GIVEN INFORMATION START

(* ===== verification/Threads.v ===== *)
(** * Threads people follow ([backend/api/src/threads/{routes,repo,models}.rs])

    Who follows a thread and how much of it they have not read. *)

From stdpp Require Import base tactics option numbers list gmap sorting.
From Stdlib Require Import ZArith Lia String Ascii.
From S2P Require Import Prelude RustStr Json Errors Frames Publisher ListStore MessageStore ApiState Outbox AuditLog Tables Authz Membership Messaging.

Module ThreadState.
Record t := { root_message_id : Uuid; following : bool; unread_count : Z }.
End ThreadState.
Module FollowerState.
Record t := { user_id : Uuid; following : bool; unread_count : Z }.
End FollowerState.
Module FollowedThread.
Record t := { root_message_id : Uuid; unread_count : Z; last_read_at : Z; last_reply_at : Z }.
End FollowedThread.
Module ThreadSummary.
Record t := { root : Message.t; latest_replies : list Message.t; unread_count : Z; last_read_at : Z; last_reply_at : Z }.
End ThreadSummary.
Module ThreadPage.
Record t := { data : list ThreadSummary.t; next_cursor : option Z }.
End ThreadPage.

Definition LATEST_REPLIES : Z := 3.

(** [unwrap_or(default).clamp(low, high)] *)
Definition limited (default_ low high : Z) (limit : option Z) : Z := Z.max low (Z.min high (default default_ limit)).

Section threads.
Context `{UuidText} (entry_id : str -> list (str * str * Event) -> str) (draw : ApiDb -> Uuid) (now : Z).
(** The order the database gives rows that no [ORDER BY] tells apart. *)
Context (any_order : list FollowedThread.t -> list FollowedThread.t).
Implicit Types (t : AppTables) (u ws root ch : Uuid).

Definition live_replies root t : list Message.t :=
  filter (fun m => Message.thread_parent_id m = Some root /\ Message.deleted_at m = None) (all_messages (message_tables t)).
Definition latest_at root t : option Z :=
  foldr (fun m at_ => Some (match at_ with Some a => Z.max a (Message.created_at m) | None => Message.created_at m end)) None (live_replies root t).

(** Whether a follower still sees the thread. *)
Definition sees_root (k : Uuid * Uuid) (f : ThreadFollow.t) t : bool :=
  match r ← messages (message_tables t) !! k.2; c ← channels t !! Message.channel_id r; Some (r, c),
        workspace_members t !! (ThreadFollow.workspace_id f, k.1) with
  | Some (r, c), Some (role, _) =>
      bool_decide (is_Some (channel_members t !! (Message.channel_id r, k.1))) ||
      (bool_decide (Channel.channel_type c = Public) && negb (bool_decide (role = Guest)))
  | _, _ => false
  end.
Definition follows_in u ws (k : Uuid * Uuid) (f : ThreadFollow.t) t : bool :=
  bool_decide (k.1 = u) && bool_decide (ThreadFollow.workspace_id f = ws) && ThreadFollow.following f && sees_root k f t.
Definition unread_of (k : Uuid * Uuid) (f : ThreadFollow.t) t : Z := unread_replies k.2 k.1 (ThreadFollow.last_read_at f) (message_tables t).

(** The rows of [list_followed] before their order. *)
Definition followed_rows u ws t : list FollowedThread.t :=
  omap (fun p : Uuid * Uuid * ThreadFollow.t =>
    if follows_in u ws p.1 p.2 t then
      (fun at_ => {| FollowedThread.root_message_id := p.1.2; FollowedThread.unread_count := unread_of p.1 p.2 t;
                     FollowedThread.last_read_at := ThreadFollow.last_read_at p.2; FollowedThread.last_reply_at := at_ |}) <$> latest_at p.1.2 t
    else None) (map_to_list (thread_follows (message_tables t))).
(** [ORDER BY latest.at DESC] *)
Definition later_reply (a b : FollowedThread.t) : Prop := FollowedThread.last_reply_at b <= FollowedThread.last_reply_at a.
#[global] Instance later_reply_dec a b : Decision (later_reply a b).
Proof. unfold later_reply. apply _. Defined.
Definition before_time (cursor : option Z) (f : FollowedThread.t) : bool :=
  match cursor with None => true | Some at_ => FollowedThread.last_reply_at f <? at_ end.
Definition list_followed u ws (cursor : option Z) (limit : Z) t : list FollowedThread.t :=
  take (Z.to_nat limit) (merge_sort later_reply (any_order (filter (fun f => before_time cursor f = true) (followed_rows u ws t)))).

Definition unread_thread_count u ws t : Z :=
  Z.of_nat (length (filter (fun p : Uuid * Uuid * ThreadFollow.t =>
    (follows_in u ws p.1 p.2 t && existsb (fun m => negb (bool_decide (Message.user_id m = u)) && (ThreadFollow.last_read_at p.2 <? Message.created_at m))
       (live_replies p.1.2 t) : bool) = true) (map_to_list (thread_follows (message_tables t))))).

Definition messages_by_ids (ids : list Uuid) t : list Message.t :=
  Message.redacted <$> filter (fun m => Message.id m ∈ ids) (all_messages (message_tables t)).
(** The newest replies of a thread, oldest first. *)
Definition latest_replies root (per_thread : Z) t : list Message.t :=
  reverse (take (Z.to_nat per_thread) (merge_sort newest_first (live_replies root t))).

Definition follower_states root t : list FollowerState.t :=
  omap (fun p : Uuid * Uuid * ThreadFollow.t =>
    if bool_decide (p.1.2 = root) && ThreadFollow.following p.2 then
      Some {| FollowerState.user_id := p.1.1; FollowerState.following := ThreadFollow.following p.2; FollowerState.unread_count := unread_of p.1 p.2 t |}
    else None) (map_to_list (thread_follows (message_tables t))).
Definition reply_recipients root (sender : option Uuid) t : list Uuid :=
  omap (fun p : Uuid * Uuid * ThreadFollow.t =>
    if bool_decide (p.1.2 = root) && ThreadFollow.following p.2 && negb (bool_decide (Some p.1.1 = sender)) && sees_root p.1 p.2 t
    then Some p.1.1 else None) (map_to_list (thread_follows (message_tables t))).

(** [GREATEST(last_read_at, NOW())] *)
Definition read_now (f : ThreadFollow.t) : ThreadFollow.t :=
  {| ThreadFollow.workspace_id := ThreadFollow.workspace_id f; ThreadFollow.following := ThreadFollow.following f;
     ThreadFollow.last_read_at := Z.max (ThreadFollow.last_read_at f) now |}.
Definition follow_set (following : bool) (f : ThreadFollow.t) : ThreadFollow.t :=
  {| ThreadFollow.workspace_id := ThreadFollow.workspace_id f; ThreadFollow.following := following;
     ThreadFollow.last_read_at := ThreadFollow.last_read_at f |}.
Definition change_follows (f : gmap (Uuid * Uuid) ThreadFollow.t -> gmap (Uuid * Uuid) ThreadFollow.t) (d : ApiDb) : ApiDb :=
  with_app (set_message_tables (set_thread_follows f)) d.
Definition mark_follow_read u root : Api (option ThreadState.t) :=
  sql (fun d => (change_follows (alter read_now (u, root)) d,
    (fun f => {| ThreadState.root_message_id := root; ThreadState.following := ThreadFollow.following f; ThreadState.unread_count := 0 |})
      <$> thread_follows (message_tables (app d)) !! (u, root))).
(** The membership and the root have to exist. *)
Definition set_following_in u ws root (following : bool) : Tx ApiDb ThreadState.t :=
  there ← read (fun t => is_member ws u t && bool_decide (is_Some (messages (message_tables t) !! root)));
  if negb there then foreign_key
  else
    _ ← follows_run (upsert_follow (u, root) (follow_set following (follow_row ws now)) (follow_set following));
    saved ← message_read (fun t : MessageTables => thread_follows t !! (u, root));
    saved ← tx_require row_not_found saved;
    unread ← read (unread_of (u, root) saved);
    mret {| ThreadState.root_message_id := root; ThreadState.following := ThreadFollow.following saved;
            ThreadState.unread_count := if ThreadFollow.following saved then unread else 0 |}.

GIVEN INFORMATION END

▸ TASK OBJECTIVE:
Copy every record once more, exactly as given.

▸ THE COMPLETED TASK:
(* ===== verification/Threads.v ===== *)
(** * Threads people follow ([backend/api/src/threads/{routes,repo,models}.rs])

    Who follows a thread and how much of it they have not read. *)

From stdpp Require Import base tactics option numbers list gmap sorting.
From Stdlib Require Import ZArith Lia String Ascii.
From S2P Require Import Prelude RustStr Json Errors Frames Publisher ListStore MessageStore ApiState Outbox AuditLog Tables Authz Membership Messaging.

Module ThreadState.
Record t := { root_message_id : Uuid; following : bool; unread_count : Z }.
End ThreadState.
Module FollowerState.
Record t := { user_id : Uuid; following : bool; unread_count : Z }.
End FollowerState.
Module FollowedThread.
Record t := { root_message_id : Uuid; unread_count : Z; last_read_at : Z; last_reply_at : Z }.
End FollowedThread.
Module ThreadSummary.
Record t := { root : Message.t; latest_replies : list Message.t; unread_count : Z; last_read_at : Z; last_reply_at : Z }.
End ThreadSummary.
Module ThreadPage.
Record t := { data : list ThreadSummary.t; next_cursor : option Z }.
End ThreadPage.

Definition LATEST_REPLIES : Z := 3.

(** [unwrap_or(default).clamp(low, high)] *)
Definition limited (default_ low high : Z) (limit : option Z) : Z := Z.max low (Z.min high (default default_ limit)).

Section threads.
Context `{UuidText} (entry_id : str -> list (str * str * Event) -> str) (draw : ApiDb -> Uuid) (now : Z).
(** The order the database gives rows that no [ORDER BY] tells apart. *)
Context (any_order : list FollowedThread.t -> list FollowedThread.t).
Implicit Types (t : AppTables) (u ws root ch : Uuid).

Definition live_replies root t : list Message.t :=
  filter (fun m => Message.thread_parent_id m = Some root /\ Message.deleted_at m = None) (all_messages (message_tables t)).
Definition latest_at root t : option Z :=
  foldr (fun m at_ => Some (match at_ with Some a => Z.max a (Message.created_at m) | None => Message.created_at m end)) None (live_replies root t).

(** Whether a follower still sees the thread. *)
Definition sees_root (k : Uuid * Uuid) (f : ThreadFollow.t) t : bool :=
  match r ← messages (message_tables t) !! k.2; c ← channels t !! Message.channel_id r; Some (r, c),
        workspace_members t !! (ThreadFollow.workspace_id f, k.1) with
  | Some (r, c), Some (role, _) =>
      bool_decide (is_Some (channel_members t !! (Message.channel_id r, k.1))) ||
      (bool_decide (Channel.channel_type c = Public) && negb (bool_decide (role = Guest)))
  | _, _ => false
  end.
Definition follows_in u ws (k : Uuid * Uuid) (f : ThreadFollow.t) t : bool :=
  bool_decide (k.1 = u) && bool_decide (ThreadFollow.workspace_id f = ws) && ThreadFollow.following f && sees_root k f t.
Definition unread_of (k : Uuid * Uuid) (f : ThreadFollow.t) t : Z := unread_replies k.2 k.1 (ThreadFollow.last_read_at f) (message_tables t).

(** The rows of [list_followed] before their order. *)
Definition followed_rows u ws t : list FollowedThread.t :=
  omap (fun p : Uuid * Uuid * ThreadFollow.t =>
    if follows_in u ws p.1 p.2 t then
      (fun at_ => {| FollowedThread.root_message_id := p.1.2; FollowedThread.unread_count := unread_of p.1 p.2 t;
                     FollowedThread.last_read_at := ThreadFollow.last_read_at p.2; FollowedThread.last_reply_at := at_ |}) <$> latest_at p.1.2 t
    else None) (map_to_list (thread_follows (message_tables t))).
(** [ORDER BY latest.at DESC] *)
Definition later_reply (a b : FollowedThread.t) : Prop := FollowedThread.last_reply_at b <= FollowedThread.last_reply_at a.
#[global] Instance later_reply_dec a b : Decision (later_reply a b).
Proof. unfold later_reply. apply _. Defined.
Definition before_time (cursor : option Z) (f : FollowedThread.t) : bool :=
  match cursor with None => true | Some at_ => FollowedThread.last_reply_at f <? at_ end.
Definition list_followed u ws (cursor : option Z) (limit : Z) t : list FollowedThread.t :=
  take (Z.to_nat limit) (merge_sort later_reply (any_order (filter (fun f => before_time cursor f = true) (followed_rows u ws t)))).

Definition unread_thread_count u ws t : Z :=
  Z.of_nat (length (filter (fun p : Uuid * Uuid * ThreadFollow.t =>
    (follows_in u ws p.1 p.2 t && existsb (fun m => negb (bool_decide (Message.user_id m = u)) && (ThreadFollow.last_read_at p.2 <? Message.created_at m))
       (live_replies p.1.2 t) : bool) = true) (map_to_list (thread_follows (message_tables t))))).

Definition messages_by_ids (ids : list Uuid) t : list Message.t :=
  Message.redacted <$> filter (fun m => Message.id m ∈ ids) (all_messages (message_tables t)).
(** The newest replies of a thread, oldest first. *)
Definition latest_replies root (per_thread : Z) t : list Message.t :=
  reverse (take (Z.to_nat per_thread) (merge_sort newest_first (live_replies root t))).

Definition follower_states root t : list FollowerState.t :=
  omap (fun p : Uuid * Uuid * ThreadFollow.t =>
    if bool_decide (p.1.2 = root) && ThreadFollow.following p.2 then
      Some {| FollowerState.user_id := p.1.1; FollowerState.following := ThreadFollow.following p.2; FollowerState.unread_count := unread_of p.1 p.2 t |}
    else None) (map_to_list (thread_follows (message_tables t))).
Definition reply_recipients root (sender : option Uuid) t : list Uuid :=
  omap (fun p : Uuid * Uuid * ThreadFollow.t =>
    if bool_decide (p.1.2 = root) && ThreadFollow.following p.2 && negb (bool_decide (Some p.1.1 = sender)) && sees_root p.1 p.2 t
    then Some p.1.1 else None) (map_to_list (thread_follows (message_tables t))).

(** [GREATEST(last_read_at, NOW())] *)
Definition read_now (f : ThreadFollow.t) : ThreadFollow.t :=
  {| ThreadFollow.workspace_id := ThreadFollow.workspace_id f; ThreadFollow.following := ThreadFollow.following f;
     ThreadFollow.last_read_at := Z.max (ThreadFollow.last_read_at f) now |}.
Definition follow_set (following : bool) (f : ThreadFollow.t) : ThreadFollow.t :=
  {| ThreadFollow.workspace_id := ThreadFollow.workspace_id f; ThreadFollow.following := following;
     ThreadFollow.last_read_at := ThreadFollow.last_read_at f |}.
Definition change_follows (f : gmap (Uuid * Uuid) ThreadFollow.t -> gmap (Uuid * Uuid) ThreadFollow.t) (d : ApiDb) : ApiDb :=
  with_app (set_message_tables (set_thread_follows f)) d.
Definition mark_follow_read u root : Api (option ThreadState.t) :=
  sql (fun d => (change_follows (alter read_now (u, root)) d,
    (fun f => {| ThreadState.root_message_id := root; ThreadState.following := ThreadFollow.following f; ThreadState.unread_count := 0 |})
      <$> thread_follows (message_tables (app d)) !! (u, root))).
(** The membership and the root have to exist. *)
Definition set_following_in u ws root (following : bool) : Tx ApiDb ThreadState.t :=
  there ← read (fun t => is_member ws u t && bool_decide (is_Some (messages (message_tables t) !! root)));
  if negb there then foreign_key
  else
    _ ← follows_run (upsert_follow (u, root) (follow_set following (follow_row ws now)) (follow_set following));
    saved ← message_read (fun t : MessageTables => thread_follows t !! (u, root));
    saved ← tx_require row_not_found saved;
    unread ← read (unread_of (u, root) saved);
    mret {| ThreadState.root_message_id := root; ThreadState.following := ThreadFollow.following saved;
            ThreadState.unread_count := if ThreadFollow.following saved then unread else 0 |}.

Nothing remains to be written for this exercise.